• **Assigned task**
Repeat, exactly and alone, every line from the line that contains "apply IH in Hzs. congruence." to the end of the entries.

• **Data to examine**
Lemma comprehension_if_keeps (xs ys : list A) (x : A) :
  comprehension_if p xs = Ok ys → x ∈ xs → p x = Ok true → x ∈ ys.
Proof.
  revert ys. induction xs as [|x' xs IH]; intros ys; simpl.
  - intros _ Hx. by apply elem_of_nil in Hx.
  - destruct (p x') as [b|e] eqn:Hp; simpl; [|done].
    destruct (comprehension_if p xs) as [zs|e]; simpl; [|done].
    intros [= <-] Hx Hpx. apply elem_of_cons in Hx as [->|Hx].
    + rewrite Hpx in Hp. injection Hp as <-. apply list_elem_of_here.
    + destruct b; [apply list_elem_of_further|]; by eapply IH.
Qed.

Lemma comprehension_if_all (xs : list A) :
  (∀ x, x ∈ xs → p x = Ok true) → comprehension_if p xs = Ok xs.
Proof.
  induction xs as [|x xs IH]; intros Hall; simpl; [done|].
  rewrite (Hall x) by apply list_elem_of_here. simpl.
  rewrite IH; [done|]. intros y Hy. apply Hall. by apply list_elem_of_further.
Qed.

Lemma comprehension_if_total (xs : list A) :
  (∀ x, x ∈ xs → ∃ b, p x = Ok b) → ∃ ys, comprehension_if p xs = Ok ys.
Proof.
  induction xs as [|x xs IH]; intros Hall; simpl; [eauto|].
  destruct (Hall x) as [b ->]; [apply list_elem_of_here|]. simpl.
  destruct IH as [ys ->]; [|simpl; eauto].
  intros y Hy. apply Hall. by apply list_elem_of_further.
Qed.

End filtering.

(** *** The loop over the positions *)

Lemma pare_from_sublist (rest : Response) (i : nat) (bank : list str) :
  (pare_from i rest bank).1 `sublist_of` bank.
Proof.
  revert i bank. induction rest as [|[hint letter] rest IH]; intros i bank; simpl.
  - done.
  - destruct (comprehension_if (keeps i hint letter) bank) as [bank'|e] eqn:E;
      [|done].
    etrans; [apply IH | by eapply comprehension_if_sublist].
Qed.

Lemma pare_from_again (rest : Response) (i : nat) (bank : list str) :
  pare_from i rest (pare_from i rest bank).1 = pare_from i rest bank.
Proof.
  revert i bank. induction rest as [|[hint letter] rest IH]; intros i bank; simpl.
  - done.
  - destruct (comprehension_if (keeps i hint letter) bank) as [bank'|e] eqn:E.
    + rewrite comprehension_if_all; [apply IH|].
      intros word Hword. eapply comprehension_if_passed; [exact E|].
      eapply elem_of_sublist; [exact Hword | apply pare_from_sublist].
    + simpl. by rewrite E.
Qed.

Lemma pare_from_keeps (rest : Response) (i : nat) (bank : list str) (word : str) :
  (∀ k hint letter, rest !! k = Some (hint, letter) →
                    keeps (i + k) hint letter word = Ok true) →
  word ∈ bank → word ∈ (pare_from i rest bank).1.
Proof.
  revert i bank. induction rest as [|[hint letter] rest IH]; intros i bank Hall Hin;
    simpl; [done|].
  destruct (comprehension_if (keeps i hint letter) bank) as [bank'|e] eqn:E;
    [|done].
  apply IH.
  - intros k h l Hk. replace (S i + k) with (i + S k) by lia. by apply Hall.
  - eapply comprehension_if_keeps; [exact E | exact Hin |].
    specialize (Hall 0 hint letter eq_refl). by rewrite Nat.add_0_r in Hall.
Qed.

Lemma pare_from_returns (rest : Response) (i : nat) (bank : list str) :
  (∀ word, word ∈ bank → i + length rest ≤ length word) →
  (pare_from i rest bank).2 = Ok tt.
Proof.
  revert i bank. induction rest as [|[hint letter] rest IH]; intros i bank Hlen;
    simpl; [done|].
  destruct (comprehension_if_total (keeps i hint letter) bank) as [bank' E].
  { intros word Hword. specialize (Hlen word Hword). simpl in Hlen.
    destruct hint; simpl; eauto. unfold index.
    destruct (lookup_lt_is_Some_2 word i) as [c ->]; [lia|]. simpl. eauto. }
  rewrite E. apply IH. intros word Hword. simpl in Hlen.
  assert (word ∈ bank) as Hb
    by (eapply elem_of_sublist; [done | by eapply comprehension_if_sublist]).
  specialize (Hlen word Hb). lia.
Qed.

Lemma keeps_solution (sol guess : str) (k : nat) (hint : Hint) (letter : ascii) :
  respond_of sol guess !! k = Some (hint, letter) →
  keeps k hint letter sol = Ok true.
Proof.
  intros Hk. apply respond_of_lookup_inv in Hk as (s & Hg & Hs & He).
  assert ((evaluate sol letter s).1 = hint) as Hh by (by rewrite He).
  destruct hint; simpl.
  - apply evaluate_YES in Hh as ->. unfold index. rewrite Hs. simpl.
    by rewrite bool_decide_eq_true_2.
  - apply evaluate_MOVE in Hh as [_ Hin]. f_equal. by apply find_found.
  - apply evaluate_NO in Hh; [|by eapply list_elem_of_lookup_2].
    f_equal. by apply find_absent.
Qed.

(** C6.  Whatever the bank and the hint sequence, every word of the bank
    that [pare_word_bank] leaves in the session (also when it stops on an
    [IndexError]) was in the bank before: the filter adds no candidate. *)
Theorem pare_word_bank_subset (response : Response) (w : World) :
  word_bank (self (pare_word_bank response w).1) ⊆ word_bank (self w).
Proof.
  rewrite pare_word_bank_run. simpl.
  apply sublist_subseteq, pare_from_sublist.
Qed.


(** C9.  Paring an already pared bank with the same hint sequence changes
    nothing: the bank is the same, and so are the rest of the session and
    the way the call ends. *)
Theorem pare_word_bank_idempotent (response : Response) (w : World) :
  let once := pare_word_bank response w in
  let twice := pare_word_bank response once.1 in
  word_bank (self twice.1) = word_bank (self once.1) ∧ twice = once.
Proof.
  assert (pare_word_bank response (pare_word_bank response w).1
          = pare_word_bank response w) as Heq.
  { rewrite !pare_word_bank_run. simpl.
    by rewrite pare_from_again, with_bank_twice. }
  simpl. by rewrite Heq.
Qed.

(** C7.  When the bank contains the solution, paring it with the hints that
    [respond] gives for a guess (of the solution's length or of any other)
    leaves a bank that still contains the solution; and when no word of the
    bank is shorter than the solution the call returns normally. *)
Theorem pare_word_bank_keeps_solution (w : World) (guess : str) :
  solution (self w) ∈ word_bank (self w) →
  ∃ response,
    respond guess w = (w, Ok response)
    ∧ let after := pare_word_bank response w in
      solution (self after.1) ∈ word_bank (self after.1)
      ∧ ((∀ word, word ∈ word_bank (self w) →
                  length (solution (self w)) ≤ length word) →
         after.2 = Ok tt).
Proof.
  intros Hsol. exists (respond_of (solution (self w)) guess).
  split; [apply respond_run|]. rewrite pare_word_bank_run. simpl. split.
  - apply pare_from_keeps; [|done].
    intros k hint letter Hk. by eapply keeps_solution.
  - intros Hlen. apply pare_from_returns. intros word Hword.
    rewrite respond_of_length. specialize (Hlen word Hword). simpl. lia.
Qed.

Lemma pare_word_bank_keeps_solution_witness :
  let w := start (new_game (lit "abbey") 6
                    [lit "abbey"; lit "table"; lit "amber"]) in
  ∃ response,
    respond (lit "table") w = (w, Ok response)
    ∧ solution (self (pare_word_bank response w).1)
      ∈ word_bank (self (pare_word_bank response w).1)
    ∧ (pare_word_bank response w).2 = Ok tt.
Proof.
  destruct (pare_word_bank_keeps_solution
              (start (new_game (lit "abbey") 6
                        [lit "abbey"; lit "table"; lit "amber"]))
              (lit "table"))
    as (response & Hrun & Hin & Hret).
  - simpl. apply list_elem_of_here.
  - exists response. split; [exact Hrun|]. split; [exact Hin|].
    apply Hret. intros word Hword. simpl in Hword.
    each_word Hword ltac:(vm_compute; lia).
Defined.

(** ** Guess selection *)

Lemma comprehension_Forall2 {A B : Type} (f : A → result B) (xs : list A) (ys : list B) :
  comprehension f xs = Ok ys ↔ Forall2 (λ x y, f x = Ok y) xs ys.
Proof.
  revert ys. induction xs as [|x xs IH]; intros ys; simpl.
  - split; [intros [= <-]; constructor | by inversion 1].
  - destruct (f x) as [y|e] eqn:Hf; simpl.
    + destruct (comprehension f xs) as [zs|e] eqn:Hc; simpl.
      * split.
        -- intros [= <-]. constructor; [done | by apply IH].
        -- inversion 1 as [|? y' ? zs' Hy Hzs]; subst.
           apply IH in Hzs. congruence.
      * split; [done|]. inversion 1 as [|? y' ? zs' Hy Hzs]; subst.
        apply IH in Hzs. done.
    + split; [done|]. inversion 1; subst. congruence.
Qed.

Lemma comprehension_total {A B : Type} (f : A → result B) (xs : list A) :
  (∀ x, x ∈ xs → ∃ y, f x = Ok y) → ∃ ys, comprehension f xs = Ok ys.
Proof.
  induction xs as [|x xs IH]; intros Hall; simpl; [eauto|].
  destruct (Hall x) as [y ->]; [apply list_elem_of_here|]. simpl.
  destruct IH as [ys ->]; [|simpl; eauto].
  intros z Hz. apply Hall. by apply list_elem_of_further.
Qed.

• **Solution below**
           apply IH in Hzs. congruence.
      * split; [done|]. inversion 1 as [|? y' ? zs' Hy Hzs]; subst.
        apply IH in Hzs. done.
    + split; [done|]. inversion 1; subst. congruence.
Qed.

Lemma comprehension_total {A B : Type} (f : A → result B) (xs : list A) :
  (∀ x, x ∈ xs → ∃ y, f x = Ok y) → ∃ ys, comprehension f xs = Ok ys.
Proof.
  induction xs as [|x xs IH]; intros Hall; simpl; [eauto|].
  destruct (Hall x) as [y ->]; [apply list_elem_of_here|]. simpl.
  destruct IH as [ys ->]; [|simpl; eauto].
  intros z Hz. apply Hall. by apply list_elem_of_further.
Qed.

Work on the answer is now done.